Features

class getml.pipeline.Features(pipeline: str, targets: Sequence[str], data: Optional[Sequence[Feature]] = None)[source]

Container which holds a pipeline’s features. Features can be accessed by name, index or with a numpy array. The container supports slicing and is sort- and filterable.

Further, the container holds global methods to request features’ importances, correlations and their respective transpiled sql representation.

Note:

The container is an iterable. So, in addition to filter() you can also use python list comprehensions for filtering.

Example:
all_my_features = my_pipeline.features

first_feature = my_pipeline.features[0]

second_feature = my_pipeline.features["feature_1_2"]

all_but_last_10_features = my_pipeline.features[:-10]

important_features = [feature for feature in my_pipeline.features if feature.importance > 0.1]

names, importances = my_pipeline.features.importances()

names, correlations = my_pipeline.features.correlations()

sql_code = my_pipeline.features.to_sql()

Methods

correlations([target_num, sort])

Returns the data for the feature correlations, as displayed in the getML monitor.

filter(conditional)

Filters the Features container.

importances([target_num, sort])

Returns the data for the feature importances, as displayed in the getML monitor.

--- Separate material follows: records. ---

Lemma frame_ret {A} (a : A) : tx_frame own (tx_ret a).
Proof. intros d a' d' [= _ ->]%tx_ret_Ok. done. Qed.
Lemma frame_err {A} e : tx_frame (A := A) own (tx_err e).
Proof. by intros d a' d'. Qed.
Lemma frame_lift {A} (r : result A SyncStateError) : tx_frame own (tx_lift r).
Proof. intros d a d' (? & _ & [= _ ->])%tx_lift_Ok. done. Qed.
Lemma frame_read {A} (f : db → result A SyncStateError) : tx_frame own (tx_read f).
Proof. intros d a d' (? & _ & [= _ ->])%tx_read_Ok. done. Qed.
Lemma frame_bind {A B} (m : tx A) (k : A → tx B) :
  tx_frame own m → (∀ a, tx_frame own (k a)) → tx_frame own (tx_bind m k).
Proof.
  intros Hm Hk d a d' (b & d1 & Ha & Hb)%tx_bind_Ok.
  transitivity d1; [by eapply Hm | by eapply Hk].
Qed.
Lemma frame_writes r v d d' : ¬ kept own r → writes (Some (r, v)) d d' → frames own d d'.
Proof. intros Hr [_ Hf] r' Hk. apply Hf. by intros ->. Qed.
Lemma frame_upsert r x : ¬ kept own r → tx_frame own (tx_upsert r x).
Proof. intros Hr d a d' Hw%tx_upsert_writes. by eapply frame_writes. Qed.
Lemma frame_delete r : ¬ kept own r → tx_frame own (tx_delete r).
Proof. intros Hr d a d' Hw%tx_delete_writes. by eapply frame_writes. Qed.
Lemma frame_create r x : ¬ kept own r → tx_frame own (tx_create r x).
Proof.
  unfold tx_create. intros Hr d a d' Hc%map_err_Ok. apply db_create_Ok in Hc as (_ & _ & ? & ?).
  by eapply frame_writes.
Qed.
Lemma frame_fence key f : ¬ kept own (meta_record_id key) → tx_frame own (write_fence key f).
Proof. intros Hr d a d' Hw r Hk. eapply write_fence_frame; [done|]. by intros ->. Qed.
Lemma frame_define ts : tx_frame own (tx_define ts).
Proof.
  unfold tx_define. intros d a d' Hd. inv_ok. apply frames_same. intros r.
  match goal with H : database _ = Ok _ |- _ => apply map_err_Ok in H end. by eapply db_define_Ok.
Qed.
Lemma frame_for_each {A} (f : A → tx unit) l :
  (∀ x, x ∈ l → tx_frame own (f x)) → tx_frame own (tx_for_each f l).
Proof.
  induction l as [|x l IH]; intros Hf; cbn; [apply frame_ret|].
  apply frame_bind; [apply Hf; by left|]. intros _. apply IH. intros y Hy. apply Hf. by right.
Qed.
Lemma load_moves sg key w : legacy_public key (w_db w) → io_moves key (load sg key) w.
Proof.
  intros Hleg. apply io_moves_lift. intros u _.
  apply io_moves_bind; [apply io_moves_keeps, keeps_map_err, keeps_database_client|]. intros u1 w1 Hc.
  pose proof (keeps_map_err CoreError _ keeps_database_client w) as Hk. rewrite Hc in Hk. simpl in Hk.
  rewrite <-Hk in Hleg. apply io_moves_bind; [by apply io_moves_keeps|]. intros o w2 [= _ <-].
  destruct o as [s|]; [by apply io_moves_keeps|].
  apply io_moves_bind; [by apply io_moves_keeps|]. intros st w2 [= Hst <-].
  destruct st as [st|]; [|by apply io_moves_keeps]. case_decide; [by apply io_moves_keeps|].
  apply io_moves_lift. intros s Hdec. apply io_moves_bind; [|intros ? ? _; by apply io_moves_keeps].
  apply migrate_io_moves. eapply Hleg; [|done]. apply select_as_Ok in Hst as [Hst _].
  destruct (contents (w_db w1) (record_id key)) as [[]|]; by simplify_eq/=.
Qed.

(** A save first loads, which may migrate an old journal, then replaces the rows. *)
Lemma save_moves sg expected state w :
  legacy_public (state_key state) (w_db w) → io_moves (state_key state) (save_atomic sg expected state) w.
Proof.
  intros Hleg. apply io_moves_lift. intros [key rows] [-> Hn]%prepare_state_write_Ok.
  apply io_moves_bind; [by apply load_moves|]. intros o w' _.
  apply io_moves_transaction. intros t a t' _ [[_ ->]|[_ Hw]]%replace_written; [by apply moves_same| |done].
  by apply state_written_moves.
Qed.
(** * PyMatching: weighted-graph construction and the flooder's event queue

    A shallow embedding of [stim_io.cc] (merging of edge weights, the
    intermediate weighted graph built from a detector error model, the
    choice of flooders in [to_mwpm]) and of the declarations of
    [graph_flooder.h] (the event queue and the clock of the flooder),
    followed by the properties proved about them. *)

From Stdlib Require Import ZArith NArith Reals Lra Lia String.
From Stdlib Require Import SpecFloat.
From stdpp Require Import base option list sorting pretty.

(** ** Part I: definitions *)

(** *** Arithmetic on [double]

    The source computes on C++ [double]s.  The operations it uses are
    gathered in one interface, so that each function of the source is
    written once and can be read either over IEEE-754 binary64 values or
    over exact real numbers. *)

Class DoubleOps (D : Type) : Type := {
  d_zero : D;                      (* the literal 0 converted to double *)
  d_one : D;                       (* the literal 1 converted to double *)
  d_add : D -> D -> D;
  d_sub : D -> D -> D;
  d_mul : D -> D -> D;
  d_div : D -> D -> D;
  d_neg : D -> D;
  d_lt : D -> D -> bool;           (* operator< *)
  d_abs : D -> D;                  (* std::abs *)
  d_copysign : D -> D -> D;        (* std::copysign *)
  d_exp : D -> D;                  (* std::exp *)
  d_log : D -> D                   (* std::log *)
}.
(** C3. When the reminder command is run for several enterprise customers
    and no customer's processing raises [ValueError], every customer is
    processed, in order, whatever the others did: the loop returns the sums
    of the customers' success counts and of their failure counts, a customer
    whose processing raised counting for one failure; the command then
    raises exactly when the total failure count is positive, and returns
    normally otherwise.  The plan expiration command does the same, its
    total being the sum of its two failure counters. *)
Theorem partial_failures_are_aggregated (env : Env) (s : string) (D : Z) (dry_run : bool)
    (w : World) (uuids : list string) :
  _parse_enterprise_customer_uuids env s = Ok uuids →
  uuids ≠ [] →
  (let process := λ u, Reminders._process_enterprise_customer env u D dry_run in
   let results := customer_results process uuids w in
   Raise ValueError ∉ results →
   Reminders.customers_loop env D dry_run uuids 0 0 w
     = (after_customers process uuids w,
        Ok (sum_list (successes_of <$> results), sum_list (failures_of <$> results)))
   ∧ processed (trace (after_customers process uuids w)) = processed (trace w) ++ uuids
   ∧ Reminders.handle env (mkOptions s D dry_run) w
     = (after_customers process uuids w,
        if bool_decide (0 < sum_list (failures_of <$> results))%nat
        then Raise Exception_ else Ok tt))
  ∧ (let process := λ u, PlanExpiration._process_enterprise_customer env u D dry_run in
     let results := customer_results process uuids w in
     Raise ValueError ∉ results →
     (∃ total_failure_count enterprise_level_failures,
        PlanExpiration.customers_loop env D dry_run uuids 0 0 0 w
          = (after_customers process uuids w,
             Ok (sum_list (successes_of <$> results),
                 total_failure_count, enterprise_level_failures))
        ∧ (total_failure_count + enterprise_level_failures
           = sum_list (failures_of <$> results))%nat)
     ∧ processed (trace (after_customers process uuids w)) = processed (trace w) ++ uuids
     ∧ PlanExpiration.handle env (mkOptions s D dry_run) w
       = (after_customers process uuids w,
          if bool_decide (0 < sum_list (failures_of <$> results))%nat
          then Raise Exception_ else Ok tt)).
Proof.
  intros Hparse Hne. split; intros process results Hno.
  - pose proof (reminders_customers_loop env D dry_run uuids 0 0 w Hno) as Hloop.
    fold process in Hloop. fold results in Hloop. cbn [Nat.add] in Hloop.
    split; [done|]. split.
    + apply after_customers_processed. intros u w0.
      destruct (reminders_process_effect env u D dry_run w0) as (evs & ? & _ & _ & ? & _).
      by exists evs.
    + unfold Reminders.handle. cbn [opt_enterprise_customer_uuid opt_days opt_dry_run].
      rewrite Hparse. destruct uuids as [|u rest]; [done|].
      unfold mbind, M_bind. rewrite Hloop. cbn [snd]. by case_bool_decide.
  - destruct (plan_expiration_customers_loop env D dry_run uuids 0 0 0 w Hno)
      as (tf & ef & Hloop & Hsum).
    fold process in Hloop, Hsum. fold results in Hloop, Hsum. cbn [Nat.add] in Hloop, Hsum.
    split; [by exists tf, ef|]. split.
    + apply after_customers_processed. intros u w0.
      destruct (plan_expiration_process_effect env u D dry_run w0)
        as (evs & ? & _ & _ & ? & _).
      by exists evs.
    + unfold PlanExpiration.handle. cbn [opt_enterprise_customer_uuid opt_days opt_dry_run].
      rewrite Hparse. destruct uuids as [|u rest]; [done|].
      unfold mbind, M_bind. rewrite Hloop. cbn [fst snd]. rewrite Hsum.
      by case_bool_decide.
Qed.

(** ** Markers and the idempotency invariant *)

Lemma evolves_refl (marker : License → option Z) (d : DB) : evolves marker d d.
Proof. repeat split. intros pk. by left. Qed.

Lemma evolves_trans (marker : License → option Z) (d1 d2 d3 : DB) :
  evolves marker d1 d2 → evolves marker d2 d3 → evolves marker d1 d3.
Proof.
  intros (Hp1 & Ha1 & H1) (Hp2 & Ha2 & H2). repeat split; [congruence..|].
  intros pk. destruct (H2 pk) as [Heq2|(l2 & l3 & t & Hl2 & Hl3 & Hm)].
  - rewrite Heq2. apply H1.
  - right. destruct (H1 pk) as [Heq1|(l1 & l2' & t' & Hl1 & _ & _)].
    + exists l2, l3, t. by rewrite <- Heq1.
    + by exists l1, l3, t.
Qed.

(** A marked license stays marked. *)
Lemma evolves_marked (marker : License → option Z) (d d' : DB) (pk : Z) (l : License)
    (t : Z) :
  evolves marker d d' →
  licenses d !! pk = Some l → marker l = Some t →
  ∃ l' t', licenses d' !! pk = Some l' ∧ marker l' = Some t'.
Proof.
  intros (_ & _ & H) Hl Hm. destruct (H pk) as [Heq|(l1 & l' & t' & _ & Hl' & Hm')].
  - exists l, t. by rewrite Heq.
  - by exists l', t'.
Qed.

Section Markers.

Context (marker : License → option Z) (mark : option Z → License → License).
Hypothesis marker_mark : ∀ v l, marker (mark v l) = v.
Context (select : M (list (Z * License))).
Hypothesis select_ok : selects marker select.
Context (campaign : option string) (env : Env).

Lemma process_with_evolves (u : string) (dry_run : bool) (w : World) :
  evolves marker (db w) (db (process_with select campaign mark env u dry_run w).1).
Proof.
  destruct (process_with_effect marker mark select select_ok campaign env u dry_run w)
    as (evs & _ & Hp & Ha & _ & Hrows & _).
  repeat split; [done..|].
  intros pk. destruct (Hrows pk) as [[Heq _]|(_ & _ & l & tr & Hl & Hl')]; [by left|].
  right. exists l, (mark (Some (localized_utcnow env tr)) l), (localized_utcnow env tr).
  by rewrite marker_mark.
Qed.

Lemma process_with_once_marked (u : string) (dry_run : bool) (w : World) :
  once_marked marker w →
  once_marked marker (process_with select campaign mark env u dry_run w).1.
Proof.
  intros Hw pk. destruct (Hw pk) as [Hle Hzero].
  destruct (process_with_effect marker mark select select_ok campaign env u dry_run w)
    as (evs & -> & _ & _ & _ & Hrows & _).
  rewrite emails_sent_app.
  destruct (Hrows pk) as [[Heq Hs]|(Hun & Hs & l & tr & Hl & Hl')].
  - rewrite Hs, Nat.add_0_r. split; [done|].
    intros (l & Hl & Hm). apply Hzero. exists l. by rewrite <- Heq.
  - rewrite Hs, (Hzero Hun). split; [done|].
    intros (l' & Hl'' & Hm). rewrite Hl' in Hl''. injection Hl'' as <-.
    by rewrite marker_mark in Hm.
Qed.

End Markers.

Lemma send_email_with_db (campaign : option string) (env : Env) (pk : Z) (obj : License)
    (ec : gmap string string) (w : World) :
  db (send_email_with campaign env pk obj ec w).1 = db w.
Proof.
  unfold send_email_with. unfold_monad. simpl.
  destruct campaign as [[|c s]|]; simpl; try done.
  repeat case_match; simplify_eq; done.
Qed.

sort([by, key, descending])

Sorts the Features container.

to_pandas()

Returns all information related to the features in a pandas data frame.

to_sql([targets, subfeatures, dialect, ...])

Returns SQL statements visualizing the features.

Attributes

correlation

Holds the correlations of a Pipeline's features.

importance

Holds the correlations of a Pipeline's features.

name

Holds the names of a Pipeline's features.

names

Holds the names of a Pipeline's features.